Intrinsic or True Muscles:
Deltoid (three parts), supraspinatus, infraspinatus, teres minor, teres major, subscapularis, all contributing to shoulder movements.
Nerve Supply
Sensory Innervation: From medial branches of posterior rami of cervical nerves C4-C8 and thoracic nerves T1-T6.
Motor Innervation:
From brachial plexus branches including dorsal scapular nerve, suprascapular nerve, etc.
Arteries and Veins
Blood Supply: Formed by scapular anastomosis via multiple arteries.
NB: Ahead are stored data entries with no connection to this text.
Lemma strip_prefix_self (a b : str) : strip_prefix a (a ++ b) = Some b.
Proof using Type. by apply strip_prefix_spec. Qed.
Lemma in_progress_spec value : quote ∉ value → restore_in_progress_re (ongoing_request ++ value ++ [quote]) = Some value.
Proof using Type. intros Hq. unfold restore_in_progress_re. rewrite strip_prefix_self. simpl. by rewrite break_at_first. Qed.
Lemma done_not_in_progress value rest : quote ∉ value → rest ≠ [] → restore_in_progress_re (ongoing_request ++ value ++ quote :: rest) = None.
Proof using Type. intros Hq Hr. unfold restore_in_progress_re. rewrite strip_prefix_self. simpl. rewrite break_at_first by done. simpl. by rewrite bool_decide_false. Qed.
Lemma done_spec value spaces date :
  quote ∉ value → quote ∉ date → spaces = [] ∨ spaces = str_of " " →
  restore_done_re (ongoing_request ++ value ++ [quote] ++ str_of "," ++ spaces ++ str_of "expiry-date=" ++ [quote] ++ date ++ [quote]) = Some date.
Proof using Type.
  intros Hv Hd Hs. assert (∀ s t, quote ∉ s → break_at quote (s ++ [quote] ++ t) = Some (s, t)) as Hb by (intros; by apply break_at_first).
  unfold restore_done_re. rewrite strip_prefix_self. cbn [mbind option_bind]. rewrite Hb by done. cbn [mbind option_bind snd].
  rewrite strip_prefix_self. cbn [mbind option_bind]. assert (skip_spaces (spaces ++ str_of "expiry-date=" ++ [quote] ++ date ++ [quote]) = str_of "expiry-date=" ++ [quote] ++ date ++ [quote]) as ->.
  { destruct Hs as [->| ->]; [by destruct date|by destruct date]. }
  rewrite (app_assoc (str_of "expiry-date=")), strip_prefix_self. cbn [mbind option_bind]. by rewrite break_at_first.
Qed.
Lemma hdr_restore_spec status h : restore_header status h → hdr_parse_restore_status h = Ok status.
Proof using Type.
  unfold hdr_parse_restore_status. destruct status as [[|expiry]|]; cbn [restore_header].
  - intros Hh. rewrite (optional_string_spec _ _ _ Hh). cbn [header_err outcome_map_err outcome_bind]. by rewrite in_progress_spec by by_deciding.
  - intros (date & spaces & Hq & Hs & Hp & Hh). rewrite (optional_string_spec _ _ _ Hh). cbn [header_err outcome_map_err outcome_bind].
    pose proof (done_not_in_progress (str_of "false") (str_of "," ++ spaces ++ str_of "expiry-date=" ++ [quote] ++ date ++ [quote]) ltac:(by_deciding) ltac:(done)) as Hno.
    pose proof (done_spec (str_of "false") spaces date ltac:(by_deciding) Hq Hs) as Hdone.
    cbn [app] in Hno, Hdone |- *. rewrite Hno, Hdone. cbn. by rewrite Hp.
  - intros Hh. unfold get_as_optional_string. by rewrite (headers_has_not _ _ Hh).
Qed.
Ltac step := cbn [outcome_map_err outcome_bind parse_or].
Lemma parse_from_hdr_spec out h : head_headers out h → parse_from_hdr h = Ok out.
Proof using Type.
  intros ((date & Hdate & Hp) & Hlen & Hrange & Hetag & Hclass & Hrestore & Hsse & Hkms & H64 & H32 & H32c & Hs1 & Hs256). unfold SSE_TYPE_HEADER_NAME, SSE_KEY_ID_HEADER_NAME in *.
  unfold parse_from_hdr, header_err.
  rewrite (headers_get_spec _ _ _ Hdate). step. rewrite Hp. step. rewrite (headers_get_spec _ _ _ Hlen). step. rewrite string_of_str, parse_format_uint by done. step.
  rewrite (headers_get_spec _ _ _ Hetag). step. rewrite (optional_text_spec _ _ _ Hclass). step. rewrite (hdr_restore_spec _ _ Hrestore). step.
  rewrite (optional_text_spec _ _ _ Hsse). step. rewrite (optional_text_spec _ _ _ Hkms). step. unfold parse_checksum.
  rewrite (optional_text_spec _ _ _ H32), (optional_text_spec _ _ _ H32c), (optional_text_spec _ _ _ Hs1), (optional_text_spec _ _ _ Hs256), (optional_text_spec _ _ _ H64).
  step. rewrite string_of_str. by destruct out as [[] [] ? ?].
Qed.
End formats.

(** ** A server that answers *)

Section server.
Context `{http : AwsHttp, hlaws : !AwsHttpLaws, percent : PercentEncoding, plaws : !PercentEncodingLaws, xml : XmlTree, xlaws : !XmlTreeLaws, dates : Dates,
  codes : CrtErrors, crt : !CrtClient}.

(** Successful answers: a body in contiguous pieces, or headers *)
Fixpoint answered_body (got body : bytes) (events : list crt_event) : Prop :=
  match events with
  | [] => False
  | OnBody offset data :: events => offset = zlen got ∧ answered_body (got ++ data) body events
  | OnFinish r :: _ => mr_is_err r = false ∧ got = body
  | _ :: events => answered_body got body events
  end.
Fixpoint answered_headers (got : option aws_headers) (h : aws_headers) (events : list crt_event) : Prop :=
  match events with
  | [] => False
  | OnHeaders h' status :: events => answered_headers (if success_status status then Some h' else got) h events
  | OnFinish r :: _ => mr_is_err r = false ∧ got = Some h
  | _ :: events => answered_headers got h events
  end.
(** An answer with the status 404 *)
Fixpoint answered_not_found (events : list crt_event) : Prop :=
  match events with
  | [] => False
  | OnFinish r :: _ => mr_is_err r = true ∧ mr_response_status r = 404
  | _ :: events => answered_not_found events
  end.
(** What the server sees of a request *)
Definition asks (options : MetaRequestOptions) (method : string) (path : str) (query : list (str * str)) : Prop :=
  message_method (mro_message options) = str_of method ∧ decode_target (message_path (mro_message options)) = Some (path, query).
(** Servers with these listings and objects, by endpoint: they decide by the method and the target that they see. *)
Definition serves (listing : Uri → str → list (str * str) → ListObjectsOutput) (object : Uri → str → option HeadObjectOutput) : Prop :=
  ∀ options events, make_meta_request options = inr events →
    (∀ path query, asks options "GET" path query → (str_of "list-type", str_of "2") ∈ query →
       ∃ body e, answered_body [] body events ∧ xml_parse body = Some e ∧ list_xml (listing (mro_endpoint options) path query) e) ∧
    (∀ path, asks options "HEAD" path [] →
       match object (mro_endpoint options) path with
       | Some out => ∃ h, answered_headers None h events ∧ head_headers out h
       | None => answered_not_found events
       end).

Set Default Proof Using "Type*".
Lemma receive_body_answered {E} (parse : MetaRequestResult → option E) got body events : answered_body got body events → receive_body parse got events = Ok body.
Proof using Type.
  revert got. induction events as [|ev events IH]; intros got; [done|]. destruct ev as [| |offset data|r]; simpl; [by apply IH|by apply IH| |].
  - intros [-> Hrest]. rewrite Z.eqb_refl. by apply IH.
  - intros [Hr ->]. unfold finish_result. by rewrite Hr.
Qed.
Lemma receive_headers_answered {E} (parse : MetaRequestResult → option E) got h events :
  answered_headers got h events → receive_headers parse got events = Ok h.
Proof using Type.
  revert got. induction events as [|ev events IH]; intros got; [done|]. destruct ev as [| |offset data|r]; simpl; [by apply IH|by apply IH|by apply IH|].
  intros [Hr ->]. unfold finish_result. by rewrite Hr.
Qed.
Lemma receive_headers_not_found got events :
  answered_not_found events → receive_headers parse_head_object_error got events = Err (ServiceError HeadErrNotFound).
Proof using Type.
  revert got. induction events as [|ev events IH]; intros got; [done|]. destruct ev as [| |offset data|r]; simpl; [by apply IH|by apply IH|by apply IH|].
  intros [Hr Hst]. unfold finish_result, parse_head_object_error. by rewrite Hr, Hst.
Qed.

(** *** The messages that are sent *)

Lemma crt_ok_inv {A} (r : Z + A) a : crt_ok r = Ok a → r = inr a.
Proof using Type. by destruct r; simpl; intros [= ->]. Qed.
Lemma map_err_inv {E F A} (f : E → F) (r : outcome E A) a : outcome_map_err f r = Ok a → r = Ok a.
Proof using Type. by destruct r; simpl; intros [= ->]. Qed.
Lemma add_optional_inv m name value m' : add_optional_header m name value = Ok m' → message_method m' = message_method m.
Proof using Type. unfold add_optional_header. destruct value; [|by intros [= ->]]. intros Hm%crt_ok_inv. by destruct (message_add _ _ _ Hm) as (_ & -> & _). Qed.
Lemma template_inv c method bucket m :
  new_request_template c method bucket = Ok m →
  ∃ endpoint, ci_resolve_for_bucket c bucket = Some endpoint ∧ sm_uri m = ep_uri endpoint ∧ sm_path_prefix m = uri_path (ep_uri endpoint) ∧
    message_method (sm_inner m) = method.
Proof using Type.
  unfold new_request_template. destruct (ci_resolve_for_bucket c bucket) as [endpoint|]; [|done]. intros Hm. apply outcome_bind_ok in Hm as (inner & Hinner & [= <-]).
  exists endpoint. do 3 (split; [done|]). apply map_err_inv in Hinner. cbn [sm_inner].
  repeat match goal with H : outcome_bind _ _ = Ok _ |- _ => apply outcome_bind_ok in H; destruct H as (? & ? & ?) end.
  repeat match goal with H : add_optional_header _ _ _ = Ok _ |- _ => apply add_optional_inv in H; rewrite H; clear H end.
  repeat match goal with H : crt_ok (aws_http_message_add_header _ _) = Ok _ |- _ => apply crt_ok_inv, message_add in H; destruct H as (_ & H & _); rewrite H; clear H end.
  match goal with H : crt_ok (aws_http_message_set_request_method _ _) = Ok _ |- _ => apply crt_ok_inv, message_set_method in H as [-> _] end. done.
Qed.
Lemma set_header_inv m name value m' :
  set_header m name value = Ok m' →
  sm_uri m' = sm_uri m ∧ sm_path_prefix m' = sm_path_prefix m ∧ message_method (sm_inner m') = message_method (sm_inner m) ∧ message_path (sm_inner m') = message_path (sm_inner m).
Proof using Type.
  unfold set_header, Message_set_header. intros Hm. inv_outcome. match goal with |- context [aws_http_message_with_headers ?m ?h] => destruct (message_with_headers m h) as (_ & ? & ?) end. done.
Qed.
Lemma set_path_inv m path q m' :
  set_request_path_and_query m path q = Ok m' →
  sm_uri m' = sm_uri m ∧ message_path (sm_inner m') = full_path (sm_path_prefix m) path q ∧ message_method (sm_inner m') = message_method (sm_inner m).
Proof using Type.
  unfold set_request_path_and_query. intros Hm. apply outcome_bind_ok in Hm as (inner & Hi%crt_ok_inv & [= <-]). by destruct (message_set_path _ _ _ Hi) as (? & ? & _).
Qed.

(** A request that is not sent *)
Definition unsent {E} (e : ObjectClientError E) : Prop := match e with OtherError (ConstructionFailure _) | OtherError (S3CrtError _) => True | _ => False end.
Lemma constructed_unsent {E A} (r : outcome ConstructionError A) (e : ObjectClientError E) : constructed r = Err e → unsent e.
Proof using Type. by destruct r; simpl; intros [= <-]. Qed.
Lemma constructed_crt_unsent {E A} (r : outcome Z A) (e : ObjectClientError E) : constructed_crt r = Err e → unsent e.
Proof using Type. by destruct r; simpl; intros [= <-]. Qed.

(** A result: [P] of the answer, [Q] of an error of the service, or a request that was not sent.  It does not panic. *)
Definition answer_ok {E A} (P : A → Prop) (Q : E → Prop) (r : outcome (ObjectClientError E) A) : Prop :=
  match r with Ok a => P a | Err (ServiceError e) => Q e | Err e => unsent e | Panic => False end.
Lemma answer_constructed {E A B} (P : B → Prop) (Q : E → Prop) (r : outcome ConstructionError A) k :
  r ≠ Panic → (∀ a, r = Ok a → answer_ok P Q (k a)) → answer_ok P Q (outcome_bind (constructed r) k).
Proof using Type. destruct r; simpl; auto. Qed.
Lemma answer_constructed_crt {E A B} (P : B → Prop) (Q : E → Prop) (r : outcome Z A) k :
  r ≠ Panic → (∀ a, r = Ok a → answer_ok P Q (k a)) → answer_ok P Q (outcome_bind (constructed_crt r) k).
Proof using Type. destruct r; simpl; auto. Qed.
Lemma set_path_no_panic m path q : set_request_path_and_query m path q ≠ Panic.
Proof using Type. unfold set_request_path_and_query. by destruct (aws_http_message_set_request_path _ _). Qed.

Context (listing : Uri → str → list (str * str) → ListObjectsOutput) (object : Uri → str → option HeadObjectOutput) (Hserves : serves listing object).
Venous Drainage: Corresponds to arterial drainage into axillary or subclavian veins.
Clinical Relevance
Scapular Fracture
Often due to high-velocity injuries; associated with other serious injuries (e.g., pneumothorax).
Symptoms: Extreme upper back pain, difficulty lying comfortably, respiratory symptoms.
Assessment: Immediate evaluation includes airway, breathing, circulation checks.
Treatment: Conservatively with immobilization, pain control, or surgical repair if necessary.
Shoulder Complex
Joints of the Shoulder
Types of Joints:
Sternoclavicular joint (saddle-type),
Acromioclavicular joint (plane-type),
Glenohumeral joint (ball-and-socket).
Glenohumeral Joint Anatomy
Components: Head of humerus articulating with glenoid cavity; supported by rotator cuff muscles.
Nerve Supply: Suprascapular, axillary, and subscapular nerves.
Clinical Correlations
Rotator Cuff Tears: Caused by repetitive overhead movements or trauma. Symptoms include pain and limited range of motion.
Acromioclavicular Joint Injuries: Common due to downward forces; treated with conservative methods or surgical stabilization based on injury severity.